The intentional and unintentional grooming of our memories shapes our understanding of and relationship with God and with others and the world around us. And it helps explain how spiritual and emotional scars can grow larger with time just as the physical scar over my stomach has done the same. It can also help us understand how some of our memories become, as Barbara Streisand has sung, “misty water-colored memories”: like water colored paintings they may have a close relationship with reality but they inevitably reflect interpretation in which some details are left out and others are highlighted. Barbara is right to ask: “Can it be that it was all so simple [or unfair, or perfect, or unjust, or innocent] then? Or has time rewritten every line?”
The Bible has a lot to say about what and how we should remember, as a simple search for various forms of the words for remembering would demonstrate. In his book Volf discusses his own memories of being interrogated and tormented for his personal views while a member of the Yugoslavian army and he later comes back to the subject to apply what he might learn from Israel’s own way of remembering:
To return to my own experience in the Yugoslavian army, I can view myself primarily as a person who was terrorized by powerful people against whom I was helpless and whose intensions I could not discern. Or I can see myself primarily as a person who, after some suffering, has been delivered by God and given a new life, somewhat like the ancient Israelites, who in their sacred writings saw themselves not primarily as those who suffered in Egypt but as those who were delivered by Yahweh. I can be angry about suffering. I can be thankful for deliverance. I can be both. I can also let that year of suffering recede somewhere into a distant background and stretch myself toward the future….” (page 26)

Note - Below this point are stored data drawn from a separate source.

Lemma services_beforeIssue_frame s config labels :
  cycle (Services.beforeIssue s config labels) = cycle s + 1 ∧
  isFinished (Services.beforeIssue s config labels) = isFinished s ∧
  cdb (Services.beforeIssue s config labels) =
    match list_find readyToWrite (reservationStations s) with
    | Some (_, r) => Some {| cdb_tag := rs_id r; cdb_value := default 0 (result r) |}
    | None => None
    end.
Proof.
  unfold Services.beforeIssue, Services.execute.
  rewrite !(foldl_preserved _ cycle), !(foldl_preserved _ isFinished),
    !(foldl_preserved _ cdb);
    try (intros y k; apply (services_executeStation_visit config labels y k)).
  unfold Services.writeResult. simpl.
  destruct (list_find _ _) as [[p r]|]; [|done]. simpl.
  by destruct (list_find _ _) as [[??]|].
Qed.

Lemma services_nextCycle_finished s config labels :
  isFinished s = false →
  isFinished (Services.nextCycle s config labels) = true ↔
  ∀ i, i ∈ instructions (Services.nextCycle s config labels) → writeCycle i ≠ None.
Proof.
  intros Hf. rewrite services_nextCycle_unfinished by done.
  set (s3 := Services.issue (Services.beforeIssue s config labels)).
  assert (isFinished s3 = false) as Hf3.
  { subst s3. destruct (services_issue_frame (Services.beforeIssue s config labels))
      as (_ & _ & _ & _ & _ & ->).
    by destruct (services_beforeIssue_frame s config labels) as (_ & -> & _). }
  destruct (services_checkCompletion_frame s3) as (_ & _ & -> & _).
  rewrite <- allWritten_spec. unfold Services.checkCompletion.
  destruct (allWritten s3); simpl; [done|]. by rewrite Hf3.
Qed.

(** X25.  In the engine of [services/tomasulo.ts] the run is finished as
    soon as every instruction is written, whatever the PC: after every
    step of a run started by [initializeState], the finished flag is set
    exactly when every instruction has a non-null [writeCycle]. *)
Theorem services_finished_when_written insts config regs labels n :
  let s := Services.run (S n) (initializeState insts config regs) config labels in
  isFinished s = true ↔ ∀ i, i ∈ instructions s → writeCycle i ≠ None.
Proof.
  induction n as [|n IH].
  - simpl. by apply services_nextCycle_finished.
  - cbn zeta in IH |- *.
    change (Services.run (S (S n)) ?s ?c ?l)
      with (Services.nextCycle (Services.run (S n) s c l) c l).
    destruct (isFinished (Services.run (S n) _ _ _)) eqn:Hf.
    + unfold Services.nextCycle. rewrite Hf. rewrite Hf. exact IH.
    + by apply services_nextCycle_finished.
Qed.

Lemma visitOutcome_id c rs X rs' X' :
  visitOutcome c rs X rs' X' → inst_id X' = inst_id X.
Proof.
  intros Hv. destruct (stampStart_fields c X) as (F1 & _). by destruct Hv.
Qed.

Lemma services_nextCycle_program s config labels :
  (λ i, (inst_id i, staticFields i)) <$> instructions (Services.nextCycle s config labels)
  = (λ i, (inst_id i, staticFields i)) <$> instructions s.
Proof.
  unfold Services.nextCycle. destruct (isFinished s); [done|].
  destruct (services_checkCompletion_frame
              (Services.issue (Services.beforeIssue s config labels)))
    as (_ & _ & -> & _).
  assert (∀ y, (λ i, (inst_id i, staticFields i)) <$> instructions (Services.issue y)
               = (λ i, (inst_id i, staticFields i)) <$> instructions y) as ->.
  { intros y. destruct (services_issue_cases y)
      as [->|(ik & issueInst & rsIndex & freeRS & _ & Hsel & _ & ->)]; [done|].
    apply list_find_Some in Hsel as (Hik & _).
    destruct (services_commitIssue_fields y ik issueInst rsIndex freeRS) as (-> & _).
    by apply (fmap_insert_same _ _ _ issueInst). }
  unfold Services.beforeIssue, Services.execute.
  rewrite (foldl_preserved _
             (λ y, (λ i, (inst_id i, staticFields i)) <$> instructions y)).
  - unfold Services.writeResult. simpl.
    destruct (list_find _ _) as [[p r]|]; [|done]. simpl.
    assert ((λ i, (inst_id i, staticFields i)) <$>
              match findInst (instId r) (instructions s) with
              | Some (ik, inst) =>
                  <[ik := set_writeCycle (Some (cycle s + 1)) inst]> (instructions s)
              | None => instructions s
              end
            = (λ i, (inst_id i, staticFields i)) <$> instructions s) as Hw.
    { destruct (findInst _ _) as [[ik inst]|] eqn:Hf; [|done].
      apply findInst_lookup in Hf. by apply (fmap_insert_same _ _ _ inst). }
    by destruct (list_find _ _) as [[??]|].
  - intros y k. destruct (services_visitOutcome config labels y k) as [->|Hv]; [done|].
    destruct Hv as (rs & ik & inst & x & rs' & inst' & _ & _ & Hf & Hv & -> & _).
    apply findInst_lookup in Hf.
    apply (fmap_insert_same _ _ _ inst); [done|].
    by rewrite (visitOutcome_id _ _ _ _ _ Hv), (visitOutcome_static _ _ _ _ _ Hv).
Qed.

(** X26.  The engine of [services/tomasulo.ts] re-executes nothing: along
    a run the instruction list keeps its length, and every instruction
    keeps its position, identity, text, opcode, operands, immediate and
    address (a taken backward branch appends no new instance). *)
Theorem services_program_fixed insts config regs labels n :
  (λ i, (inst_id i, staticFields i)) <$>
    instructions (Services.run n (initializeState insts config regs) config labels)
  = (λ i, (inst_id i, staticFields i)) <$> insts.
Proof.
  induction n as [|n IH]; simpl; [done|].
  by rewrite services_nextCycle_program.
Qed.

(** X27.  Write-back arbitration in the engine of [services/tomasulo.ts]:
    the CDB of the state a step returns carries the name and the result of
    the first station, in the order of the station array, that is busy
    with remaining time 0 and a result; it is null when there is none. *)
Theorem services_writeback_first_ready s config labels :
  isFinished s = false →
  cdb (Services.nextCycle s config labels) =
    match list_find readyToWrite (reservationStations s) with
    | Some (_, r) => Some {| cdb_tag := rs_id r; cdb_value := default 0 (result r) |}
    | None => None
    end.
Proof.
  intros Hf. rewrite services_nextCycle_unfinished by done.
  destruct (services_checkCompletion_frame
              (Services.issue (Services.beforeIssue s config labels)))
    as (_ & _ & _ & _ & _ & -> & _).
  destruct (services_issue_frame (Services.beforeIssue s config labels))
    as (_ & -> & _).
  apply services_beforeIssue_frame.
Qed.

Lemma services_writeback_first_ready_witness :
  cdb (Services.nextCycle racingState racingConfig (p_labels racingProgram)) =
    match list_find readyToWrite (reservationStations racingState) with
    | Some (_, r) => Some {| cdb_tag := rs_id r; cdb_value := default 0 (result r) |}
    | None => None
    end.
Proof.
  apply (services_writeback_first_ready racingState racingConfig
           (p_labels racingProgram)).
  vm_compute. reflexivity.
Defined.

(** ** Execution time in the engine of [services/tomasulo.ts] *)

Lemma services_issue_timing config f bi be bw s :
  engineInv bi be bw s → timingInv config f s →
  timingInv config f (Services.issue s).
Proof.
  intros Hinv Ht.
  destruct (services_issue_cases s)
    as [->|(ik & issueInst & rsIndex & freeRS & _ & Hsel & Hfree & ->)]; [done|].
  apply list_find_Some in Hsel as (Hik & [_ Hnone] & _).
  apply list_find_Some in Hfree as (Hrs & _).
  destruct (services_commitIssue_fields s ik issueInst rsIndex freeRS)
    as (Ei & Es & _).
  pose proof (proj1 (Forall_lookup _ _) (inv_stamps _ _ _ _ Hinv) ik _ Hik) as Hok.
  destruct (stampsOk_unissued _ _ _ _ Hok Hnone) as (_ & Hst & _).
  destruct Ht as [Hran Hon]. split.
  - rewrite Ei. apply Forall_insert; [done|].
    by apply ranForLatency_unstarted.
  - intros k rs j i Hk Hb Hj Hid. rewrite Ei in Hj. rewrite Es in Hk.
    destruct (decide (j = ik)) as [->|Hnj].
    { rewrite list_lookup_insert_eq in Hj by (by eapply lookup_lt_Some).
      injection Hj as <-. by apply onTime_unstarted. }
    rewrite list_lookup_insert_ne in Hj by done.
    destruct (decide (k = rsIndex)) as [->|Hnk].
    + exfalso. apply Hnj.
      rewrite list_lookup_insert_eq in Hk by (by eapply lookup_lt_Some).
      injection Hk as <-. simpl in Hid.
      apply (NoDup_lookup _ _ _ (inst_id i) (inv_ids _ _ _ _ Hinv));
        rewrite list_lookup_fmap.
      * by rewrite Hj.
      * rewrite Hik. simpl. congruence.
    + rewrite list_lookup_insert_ne in Hk by done. by eapply Hon.
Qed.

Section ServicesTiming.

Context (config : SystemConfig) (labels : gmap string Z).
Hypothesis latencies_pos : ∀ o, 1 ≤ latencies config o.
Hypothesis penalty_nonneg : 0 ≤ missPenalty (cacheConfig config).

Lemma services_executeStation_timing bi s k f :
  engineInv bi (cycle s) (cycle s) s → timingInv config f s →
  f k = cycle s - 1 →
  timingInv config (λ k', if decide (k' = k) then cycle s else f k')
    (Services.executeStation config labels s k).
Proof.
  intros Hinv Ht Hfk.
  destruct (services_executeStation_visit config labels s k)
    as (_ & _ & _ & _ & _ & _ & _ & [[-> Hskip]|Hv]).
  { apply skip_timing; [done|]. intros rs Hk Hb [Hqj Hqk].
    destruct (inv_bound _ _ _ _ Hinv k rs Hk Hb) as (j & X & Hj & Hid & _).
    pose proof (findInst_bound _ j X (inv_ids _ _ _ _ Hinv) Hj) as Hf.
    rewrite <- Hid, (Hskip rs Hk Hb Hqj Hqk) in Hf. done. }
  destruct Hv as (rs & ik & inst & t1 & x & rs' & inst' & Hk & Hbusy & Hqj & Hqk
                  & Hf & Hstart & Hi & Hs & Hout).
  destruct (inv_bound _ _ _ _ Hinv k rs Hk Hbusy) as (j & X & Hj & HbX).
  pose proof HbX as (Hid & _).
  rewrite Hid, (findInst_bound _ j X (inv_ids _ _ _ _ Hinv) Hj) in Hf.
  injection Hf as <- <-.
  destruct (stampStart_fields (cycle s) X) as (F1 & F2 & F3 & F4 & F5 & F6 & F7).
  cbn zeta in Hout.
  eapply (visit_timing config latencies_pos penalty_nonneg bi s _ k f rs j X t1
            rs' inst'); try done.
  - destruct (execStartCycle X); by destruct Hstart.
  - destruct Hout as [(_ & -> & _)|[(_ & _ & _ & -> & _)|(_ & _ & _ & (v & ->) & _)]];
      done.
  - intros Hb.
    destruct Hout as [(_ & -> & _)|[(_ & _ & _ & -> & _)|(_ & _ & _ & (v & ->) & _)]];
      done.
  - destruct Hout as [(_ & _ & -> & _)|[(_ & _ & _ & _ & -> & _)
                                       |(_ & _ & _ & _ & -> & _)]]; done.
  - destruct Hout as [(_ & _ & -> & _)|[(_ & _ & _ & _ & -> & _)
                                       |(_ & _ & _ & _ & -> & _)]]; done.
  - destruct Hout as [(_ & _ & -> & _)|[(_ & _ & _ & _ & -> & _)
                                       |(_ & _ & _ & _ & -> & _)]]; done.
  - destruct Hout as [(Hn & _ & -> & _)|[(Ht0 & He & _ & _ & -> & _)
                                        |(Ht0 & He & _ & _ & -> & _)]];
      simpl in *.
    + rewrite F4. by rewrite decide_False.
    + by rewrite decide_True.
    + by rewrite decide_True.
Qed.
(* ===== verification/_CoqProject ===== *)
-Q . S2P
Prelude.v
GoStrings.v
Models.v
Schema.v
WriteOps.v
WriteBehind.v
StoreBase.v
MemDeployments.v
MemUsers.v
MemProjects.v
MemAgents.v
MemOps.v
MemMisc.v
MemCleanup.v
CmdValidator.v
Deploy.v
AgentRunner.v
Threads.v
Orchestrator.v
GoTime.v
Scheduler.v
GoSort.v
TimeText.v
RecipeModels.v
MemRecipes.v
Semver.v
ServiceBase.v
RecipeServices.v
Activations.v
Resolver.v
RateLimiter.v
SafePath.v
Pagination.v
Access.v
SecurityModels.v
MemSecurity.v
Crypto.v
KeyManagement.v
Webhooks.v
Regex.v
Formats.v
Certificates.v
ServiceErrors.v
Services.v
Secrets.v
AgentServer.v
AgentConn.v
AgentStore.v
AgentDaemon.v
AgentCommands.v
Loader.v
Totp.v
Auth.v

There is much more to be gained from Volf’s book. My prayer is that we may learn to remember rightly – to remember correctly – as we learn to watch for our natural tendency to distort our memories in ways that exonerate (or possibly pile excessive amounts of guilt on) ourselves and that portray our perceived oppressors as greater villains than they actually were, and that God may be glorified as his grace, goodness and mercy loom ever larger in our minds as we fully recognize his role as the one who redeems our lives through our gracious Lord and Savior Jesus Christ.